For single payments and no further income required, you need to call the tax office for a reclaim.
Lump sum is applied in the form of 1/12th PA
1/12th at 20%
1/12th 40%
remainder at 45%

44
Q

HMRC definition of dependant for death benefits is?

A

Members widow(er) at the time of death or
A child under 23,
A child who is dependent due to mental or physical impairment deemed by scheme administrator
A Person not married or not in a civil partnerhip but who in the opinion of the Scheme Admin was
Financially dependent on the member
in a mutual financial relationship with member
reliant on the member due to physical or mental impaitment

45
Q

HMRC definition of Nominee for death benefits is?

A

Individual other than a dependant nominated by the member, can be individual or charity, if none, the scheme Admin can make a noimination on members behalf

46
Q

HMRC definition of successor for death benefits is?

A

When a dependent from a previous inherited pension dies and passes down to their dependants or relatives and known as a Successors Pension

47
Q

What is the pension Credit Factor for?

A

When pension credit is awarded pre 2006. Awarded credit divided by LTA = the credit factor.
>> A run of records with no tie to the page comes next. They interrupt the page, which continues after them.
Definition with_loading (b : bool) (s : Screen) : Screen :=
  {| loading := b; open := open s; values := values s; errors := errors s;
     log := log s; inflight := inflight s |}.
Definition with_open (b : bool) (s : Screen) : Screen :=
  {| loading := loading s; open := b; values := values s; errors := errors s;
     log := log s; inflight := inflight s |}.
Definition with_values (v : JsObject) (s : Screen) : Screen :=
  {| loading := loading s; open := open s; values := v; errors := errors s;
     log := log s; inflight := inflight s |}.
Definition with_errors (e : gmap string Zod.Issue) (s : Screen) : Screen :=
  {| loading := loading s; open := open s; values := values s; errors := e;
     log := log s; inflight := inflight s |}.
Definition with_inflight (l : list Task) (s : Screen) : Screen :=
  {| loading := loading s; open := open s; values := values s; errors := errors s;
     log := log s; inflight := l |}.
Definition logged (e : Effect) (s : Screen) : Screen :=
  {| loading := loading s; open := open s; values := values s; errors := errors s;
     log := log s ++ [e]; inflight := inflight s |}.

Definition do_cmd (c : Cmd) (s : Screen) : Screen :=
  match c with
  | SetLoading b => with_loading b (logged (Call c) s)
  | SetOpen b => with_open b (logged (Call c) s)
  | _ => logged (Call c) s
  end.

(** Runs a handler until it returns or suspends at an [await]; the
    request is sent when the handler suspends.  A handler that ends by
    throwing leaves a rejected promise nobody observes. *)
Fixpoint run (p : Prog FormE unit) (s : Screen) : Screen :=
  match p with
  | Ret _ => s
  | Throw _ => s
  | Vis ev k =>
      match ev in FormE X return (X -> Prog FormE unit) -> Screen with
      | Sync c => fun k => run (k tt) (do_cmd c s)
      | Axios r => fun k =>
          let s' := logged (Http r) s in
          with_inflight (inflight s' ++ [(r, k)]) s'
      end k
  end.

(** The [i]-th request in flight settles with [o]: its handler resumes. *)
Definition resume (i : nat) (o : Outcome) (s : Screen) : Screen :=
  match inflight s !! i with
  | Some (_, k) => run (k o) (with_inflight (delete i (inflight s)) s)
  | None => s
  end.

(** Runs a handler to its end against a network that settles every
    request at once, [net] telling how. *)
Fixpoint complete (net : Request -> Outcome) (p : Prog FormE unit)
    (s : Screen) : Screen :=
  match p with
  | Ret _ => s
  | Throw _ => s
  | Vis ev k =>
      match ev in FormE X return (X -> Prog FormE unit) -> Screen with
      | Sync c => fun k => complete net (k tt) (do_cmd c s)
      | Axios r => fun k => complete net (k (net r)) (logged (Http r) s)
      end k
  end.

(** Modelled from the spec: the controls of the UI library ([Button],
    [Input], [ImageUpload], under components/ui) are missing; a control
    rendered with [disabled] set answers no user action ("button
    disabled"), otherwise it calls its handler. *)
Definition Control (disabled : bool) (handler : Screen -> Screen)
    (s : Screen) : Screen :=
  if disabled then s else handler s.

Section Modal.
Record AlertModalProps := {
  isOpen : bool;
  onClose : Screen -> Screen;
  onConfirm : Screen -> Screen;
  modal_loading : bool;
}.

Inductive ModalAction := Continue | Cancel.

(** Modelled from the spec: [AlertModal] (components/modals/alert-modal)
    is missing; it is the confirmation step that gates a destructive
    action: while [isOpen] it offers to go on, which calls [onConfirm]
    and is disabled while [loading], or to close, which calls
    [onClose]; while not [isOpen] it offers nothing. *)
Definition AlertModal (p : AlertModalProps) (a : ModalAction)
    (s : Screen) : Screen :=
  if isOpen p then
    match a with
    | Continue => Control (modal_loading p) (onConfirm p) s
    | Cancel => onClose p s
    end
  else s.
End Modal.

Definition do_cmds (cmds : list Cmd) (s : Screen) : Screen :=
  fold_left (fun s c => do_cmd c s) cmds s.

(** The requests of the persistence interface for billboards, "all
    scoped under a store-identifier path segment", and the route of the
    list of billboards. *)
Definition create_request (store : string) (d : JsObject) : Request :=
  {| method := POST; url := "/api/" +:+ store +:+ "/billboards"; data := Some d |}.
Definition update_request (store id : string) (d : JsObject) : Request :=
  {| method := PATCH; url := "/api/" +:+ store +:+ "/billboards/" +:+ id;
     data := Some d |}.
Definition delete_request (store id : string) : Request :=
  {| method := DELETE; url := "/api/" +:+ store +:+ "/billboards/" +:+ id;
     data := None |}.
Definition list_route (store : string) : string :=
  "/" +:+ store +:+ "/billboards".

(** The request a submission is to send for the fields [d]: a create in
    create mode, an update of the record of the route in edit mode. *)
Definition submit_request (initialData : option Billboard) (params : Params)
    (d : JsObject) : Request :=
  match initialData with
  | Some _ => update_request (storeId params) (billboardId params) d
  | None => create_request (storeId params) d
  end.

(** The screen is idle: not submitting, nothing in flight. *)
Definition idle (s : Screen) : Prop :=
  loading s = false /\ inflight s = [].

(** A suspended handler that, however its request settles, only makes
    synchronous calls, ends not submitting, and does not open the modal. *)
Definition finishing (k : Outcome -> Prog FormE unit) : Prop :=
  forall o s, exists cmds,
    run (k o) s = do_cmds cmds s /\
    loading (do_cmds cmds s) = false /\
    (open (do_cmds cmds s) = true -> open s = true).

(** Either idle, or submitting with exactly one request in flight. *)
Definition steady (s : Screen) : Prop :=
  idle s \/
  (loading s = true /\ exists r k, inflight s = [(r, k)] /\ finishing k).

(** Observations on a log. *)
Definition is_request (e : Effect) : bool :=
  match e with Http _ => true | Call _ => false end.
Definition is_navigation (e : Effect) : bool :=
  match e with Call (RouterPush _) => true | _ => false end.

Definition requests (l : list Effect) : list Effect := List.filter is_request l.
Definition navigations (l : list Effect) : list Effect := List.filter is_navigation l.

Inductive Field := label_field | imageUrl_field.

Definition field_name (f : Field) : string :=
  match f with label_field => "label" | imageUrl_field => "imageUrl" end.

(** What the user can make happen on the screen, and what the network
    can.  Every user event meets the view rendered from the state it
    finds: the state setters of a handler are committed before the next
    event is handled. *)
Inductive UiEvent :=
| SubmitClick
| TrashClick
| Modal (a : ModalAction)
| Change (f : Field) (v : string)
| Settled (i : nat) (o : Outcome).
Ie 150,000/1,055,000=14.21% or a factor of 0.14
Factor is then applied at any future BCE.
For when someone is divorced and receives part of ex spouse pension. That came into payment before or after 2006 when the award is made.

48
Q

How does the pension credit factor change when the award is made aftrer 2006 and before 2012?

A

Establish the factor at the date awarded given.
IAPC/LTA in that year=Pension credit factor.
At future BCE we use £1.8m for the factor.
Therefore Current LTA+(£1.8mx0.14)=New LTA

49
Q

When is the LTA still used after age 75?

A

Only tested again when the client wants to take PCLS from Unused funds (remaining PCLS and LTA still available. However, as no LTA charges apply the client can take a larger lump sum in excess of the allowable LTA for PCLS, subject to income tax at the clients marginal rate.